» **RECORDED DATA**
--

Section Unfolding.
Context {MC : Memchr} {MS : MemchrSpec MC}.

(** Unfolding gives the logical header lines: in a validated block without empty
    lines every continuation is joined to its line, white space included, the result
    is a valid block that needs no further unfolding, and its headers have the names
    of the original ones. *)
Theorem unfolding_exact data h :
  headers_parse data = Some (Ok h) →
  ∃ lines, header_block lines data ∧
    (Forall (λ l, l ≠ []) lines →
       header_block (unfold_lines lines) (unfolded_bytes h) ∧
       headers_parse (unfolded_bytes h) = Some (Ok (mkHeaders (unfolded_bytes h) TransformNone)) ∧
       names (unfold_lines lines) = names lines).
Proof.
  unfold headers_parse at 1, headers_validate. destruct (validate_headers_decides data) as [_ Hv].
  destruct (validate_headers data) as [[folded|e]|]; [|done..]. intros [= <-].
  destruct (proj1 (Hv folded) eq_refl) as (lines & Hb & Hok & Hf). exists lines. split; [done|]. intros Hne.
  assert (Forall (λ l, continuation l = true ∨ is_field l) lines ∧ (∀ l, head lines = Some l → is_field l)) as [Hlines Hhead].
  { assert (∀ first, lines_ok first lines → Forall (λ l, continuation l = true ∨ is_field l) lines ∧ (∀ l, first = true → head lines = Some l → is_field l)) as H.
    - clear -Hne. induction Hne as [|l lines Hl _ IH]; intros first; [done|]. intros [Hx Hr]. destruct (IH _ Hr) as [IHa _].
      split; [constructor; [|done]|intros ? -> [= <-]]; destruct Hx as [?|[[? ?]|?]]; try done; by eauto.
    - destruct (H true Hok) as [? H2]. eauto. }
  destruct (unfold_lines_spec lines Hlines) as (Htail & Hh & Hnames).
  assert (Forall is_field (unfold_lines lines)) as Hall.
  { destruct lines as [|l lines]; [constructor|]. destruct (unfold_lines_head l lines) as (y & rest & E). rewrite E in *. constructor; [|done]. by eapply Hh; [apply Hhead|]. }
  assert (header_block (unfold_lines lines) (unfolded_bytes (mkHeaders data (if folded then TransformUnfold else TransformNone)))) as Hblock.
  { destruct folded; cbn [unfolded_bytes transformation raw]; [by apply unfold_block|]. by rewrite no_continuation_unfold. }
  split_and!; [done| |done]. unfold headers_parse, headers_validate. set (u := unfolded_bytes _) in *.
  rewrite (proj2 (proj2 (validate_headers_decides u) false)); [done|]. exists (unfold_lines lines). split_and!; [done|by apply fields_lines_ok|].
  by rewrite fields_not_continuation.
Qed.
End Unfolding.

Definition sample_block : bytes := bs "From: a@b" ++ CRLF ++ bs "Subject: one" ++ CRLF ++ bs " two" ++ CRLF ++ bs "X-Y:z".

Definition sample_headers : Headers := mkHeaders sample_block TransformUnfold.

Lemma sample_headers_parse : headers_parse (MC := naive_memchr) sample_block = Some (Ok sample_headers).
Proof. by vm_compute. Qed.

Lemma header_lookup_exact_witness :
  ∃ lines, header_block lines sample_block ∧ lines_ok true lines ∧
    headers_iter (MC := naive_memchr) sample_headers = Some (omap field_of lines) ∧
    ∀ name, headers_get (MC := naive_memchr) sample_headers name = Some (snd <$> find (λ f, eq_ignore_ascii_case f.1 name) (omap field_of lines)).
Proof. exact (header_lookup_exact (MC := naive_memchr) sample_block sample_headers sample_headers_parse). Defined.

Lemma unfolding_exact_witness :
  ∃ lines, header_block lines sample_block ∧
    (Forall (λ l, l ≠ []) lines →
       header_block (unfold_lines lines) (unfolded_bytes sample_headers) ∧
       headers_parse (MC := naive_memchr) (unfolded_bytes sample_headers) = Some (Ok (mkHeaders (unfolded_bytes sample_headers) TransformNone)) ∧
       names (unfold_lines lines) = names lines).
Proof. exact (unfolding_exact (MC := naive_memchr) sample_block sample_headers sample_headers_parse). Defined.

(** Only the white space before a value is trimmed, and the value of a folded header
    is its first line. *)
Example get_keeps_trailing_space :
  headers_get (MC := naive_memchr) (mkHeaders (bs "A: b " ++ CRLF ++ bs " c") TransformUnfold) (bs "a") = Some (Some (bs "b ")).
Proof. by vm_compute. Qed.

--

» **TASK TO CARRY OUT**
Return, unchanged, the run of lines above that opens with the line containing "headers_parse data = Some (Ok h) →" and closes with the line containing "destruct (proj1 (Hv". Include both.

» **RESPONSE TO THIS TASK**
  headers_parse data = Some (Ok h) →
  ∃ lines, header_block lines data ∧
    (Forall (λ l, l ≠ []) lines →
       header_block (unfold_lines lines) (unfolded_bytes h) ∧
       headers_parse (unfolded_bytes h) = Some (Ok (mkHeaders (unfolded_bytes h) TransformNone)) ∧
       names (unfold_lines lines) = names lines).
Proof.
  unfold headers_parse at 1, headers_validate. destruct (validate_headers_decides data) as [_ Hv].
  destruct (validate_headers data) as [[folded|e]|]; [|done..]. intros [= <-].
  destruct (proj1 (Hv folded) eq_refl) as (lines & Hb & Hok & Hf). exists lines. split; [done|]. intros Hne.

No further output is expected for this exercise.